The cyclin D1 gene is overexpressed in human breast cancers and is required for oncogene-induced tumorigenesis. Peroxisome proliferator-activated receptor gamma (PPARgamma) is a nuclear receptor selectively activated by ligands of the thiazolidinedione class. PPARgamma induces hepatic steatosis, and liganded PPARgamma promotes adipocyte differentiation. Herein, cyclin D1 inhibited ligand-induced PPARgamma function, transactivation, expression, and promoter activity. PPAR-gamma transactivation induced by the ligand BRL49653 was inhibited by cyclin D1 through a pRB- and cdk-independent mechanism, requiring a region predicted to form an helix-loop-helix (HLH) structure. The cyclin D1 HLH region was also required for repression of the PPARgamma ligand-binding domain linked to a heterologous DNA binding domain.
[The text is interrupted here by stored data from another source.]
Import Utils Spec Ethers.
Context `{Hasher}.
Hypothesis digest_size : digest256 _.

Lemma pack_uint_hexlify msg :
  pack_uint (JS.Str (hexlify (keccak256 msg))) = Ok (keccak256 msg).
Proof.
  unfold pack_uint, BigNumber_from.
  rewrite BigNumber_from_hexlify by (apply digest_nonempty; exact digest_size).
  cbn [rbind].
  pose proof (digest_value_bound digest_size msg) as Hb.
  assert (0 < 2 ^ 256) by (apply Z.pow_pos_nonneg; lia).
  replace (- 2 ^ 256 <? Z.of_N (Hex.be_value (keccak256 msg))) with true by lia.
  replace (Z.of_N (Hex.be_value (keccak256 msg)) <? 2 ^ 256) with true by lia.
  cbn [andb]. rewrite Z.mod_small by lia. rewrite N2Z.id.
  rewrite <- (digest_size msg) at 1. rewrite be_bytes_be_value. reflexivity.
Qed.

Lemma solidityKeccak256_pair a b pa pb :
  pack_uint a = Ok pa -> pack_uint b = Ok pb ->
  solidityKeccak256 [a; b] = Ok (hexlify (keccak256 (pa ++ pb))).
Proof.
  intros Ha Hb. unfold solidityKeccak256. cbn [pack_uints].
  rewrite Ha, Hb. cbn [rbind]. rewrite app_nil_r. reflexivity.
Qed.

Lemma solidityKeccak256_pair_inv a b k :
  solidityKeccak256 [a; b] = Ok k ->
  (exists pa, pack_uint a = Ok pa) /\ (exists pb, pack_uint b = Ok pb).
Proof.
  unfold solidityKeccak256. cbn [pack_uints]. intros Hk.
  destruct (pack_uint a) as [pa | ]; [| discriminate].
  destruct (pack_uint b) as [pb | ]; [| discriminate].
  split; eexists; reflexivity.
Qed.

(** X7. [getNestedStorageKey] returns a key exactly when its three
    arguments pack as [uint]s, and the key is then the slot of a nested
    mapping: the hash of the second key followed by the hash of the first
    key followed by the slot. *)
Theorem getNestedStorageKey_nested (key1 key2 slotOfMap : string) :
  (is_ok (getNestedStorageKey key1 key2 slotOfMap) = true <->
   is_uint key1 /\ is_uint key2 /\ is_uint slotOfMap) /\
  (forall p1 p2 ps,
      pack_uint (JS.Str key1) = Ok p1 ->
      pack_uint (JS.Str key2) = Ok p2 ->
      pack_uint (JS.Str slotOfMap) = Ok ps ->
      getNestedStorageKey key1 key2 slotOfMap =
      Ok (hexlify (keccak256 (p2 ++ keccak256 (p1 ++ ps))))).
Proof.
  assert (Hvalue : forall p1 p2 ps,
      pack_uint (JS.Str key1) = Ok p1 ->
      pack_uint (JS.Str key2) = Ok p2 ->
      pack_uint (JS.Str slotOfMap) = Ok ps ->
      getNestedStorageKey key1 key2 slotOfMap =
      Ok (hexlify (keccak256 (p2 ++ keccak256 (p1 ++ ps))))).
  { intros p1 p2 ps H1 H2 Hs. unfold getNestedStorageKey.
    rewrite (solidityKeccak256_pair _ _ _ _ H1 Hs). cbn [rbind].
    apply solidityKeccak256_pair; [exact H2 | apply pack_uint_hexlify]. }
  split; [| exact Hvalue].
  split.
  - unfold getNestedStorageKey. intros Hok.
    destruct (solidityKeccak256 [JS.Str key1; JS.Str slotOfMap])
      as [first |] eqn:Hfirst; [| discriminate].
    cbn [rbind] in Hok.
    destruct (solidityKeccak256 [JS.Str key2; JS.Str first])
      as [k |] eqn:Hk; [| discriminate].
    destruct (solidityKeccak256_pair_inv _ _ _ Hfirst) as [U1 Us].
    destruct (solidityKeccak256_pair_inv _ _ _ Hk) as [U2 _].
    auto.
  - intros ([p1 H1] & [p2 H2] & [ps Hs]).
    rewrite (Hvalue p1 p2 ps H1 H2 Hs). reflexivity.
Qed.

(** X8. For a slot that packs as a [uint], [getArrayItemKey] returns a
    key exactly for an index below [2^53 - 1]; an index that is zero or
    negative gives the key of the first element; and two different indexes
    from zero on never share a key. *)
Theorem getArrayItemKey_indexes (slotOfArray : string) (packed : list byte) :
  pack_uint (JS.Str slotOfArray) = Ok packed ->
  (forall index,
      is_ok (getArrayItemKey index slotOfArray) = true <-> index < MAX_SAFE) /\
  (forall index,
      index <= 0 ->
      getArrayItemKey index slotOfArray = Ok (hexlify (keccak256 packed))) /\
  (forall i j ki kj,
      0 <= i -> 0 <= j ->
      getArrayItemKey i slotOfArray = Ok ki ->
      getArrayItemKey j slotOfArray = Ok kj ->
      ki = kj -> i = j).
Proof.
  intros Hslot.
  assert (Hthrow : forall index, MAX_SAFE <= index ->
            getArrayItemKey index slotOfArray = Throw "overflow").
  { intros index Hindex. unfold getArrayItemKey.
    rewrite (solidityKeccak256_one _ _ Hslot). cbn [rbind].
    replace (index >? 0) with true by (unfold MAX_SAFE in Hindex; lia).
    unfold BigNumber_from_number.
    replace (MAX_SAFE <=? index) with true by lia. reflexivity. }
  assert (Hlow : forall index, index <= 0 ->
            getArrayItemKey index slotOfArray =
            Ok (hexlify (keccak256 packed))).
  { intros index Hindex. unfold getArrayItemKey.
    rewrite (solidityKeccak256_one _ _ Hslot). cbn [rbind].
    replace (index >? 0) with false by lia. reflexivity. }
  split; [| split].
  - intros index. split.
    + intros Hok. destruct (Z_lt_le_dec index MAX_SAFE) as [| Hge]; [assumption |].
      rewrite (Hthrow index Hge) in Hok. discriminate.
    + intros Hlt. destruct (Z_lt_le_dec index 0) as [Hneg | Hpos].
      * rewrite Hlow by lia. reflexivity.
      * destruct (getArrayItemKey_value digest_size index slotOfArray packed
                    Hslot (conj Hpos Hlt)) as (key & -> & _).
        reflexivity.
  - exact Hlow.
  - intros i j ki kj Hi Hj Hki Hkj Heq.
    assert (Hbound : forall n k, 0 <= n -> getArrayItemKey n slotOfArray = Ok k ->
              BigNumber_from_string k =
              Ok (Z.of_N (Hex.be_value (keccak256 packed)) + n)).
    { intros n k Hn Hk.
      destruct (Z_lt_le_dec n MAX_SAFE) as [Hlt | Hge].
      - destruct (getArrayItemKey_value digest_size n slotOfArray packed
                    Hslot (conj Hn Hlt)) as (key & Hkey & Hvalue & _).
        rewrite Hkey in Hk. injection Hk as <-. exact Hvalue.
      - rewrite (Hthrow n Hge) in Hk. discriminate. }
    pose proof (Hbound i ki Hi Hki) as Vi.
    pose proof (Hbound j kj Hj Hkj) as Vj.
    rewrite Heq in Vi. rewrite Vi in Vj. injection Vj as Vj. lia.
Qed.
Adipocyte differentiation by PPARgamma-specific ligands (BRL49653, troglitazone) was enhanced in cyclin D1(-/-) fibroblasts and reversed by retroviral expression of cyclin D1. Homozygous deletion of the cyclin D1 gene, enhanced expression by PPAR gamma ligands of PPARgamma and PPARgamma-responsive genes, and cyclin D1(-/-) mice exhibit hepatic steatosis. Finally, reduction of cyclin D1 abundance in vivo using ponasterone-inducible cyclin D1 antisense transgenic mice, increased expression of PPARgamma in vivo. The inhibition of PPARgamma function by cyclin D1 is a new mechanism of signal transduction cross talk between PPARgamma ligands and mitogenic signals that induce cyclin D1.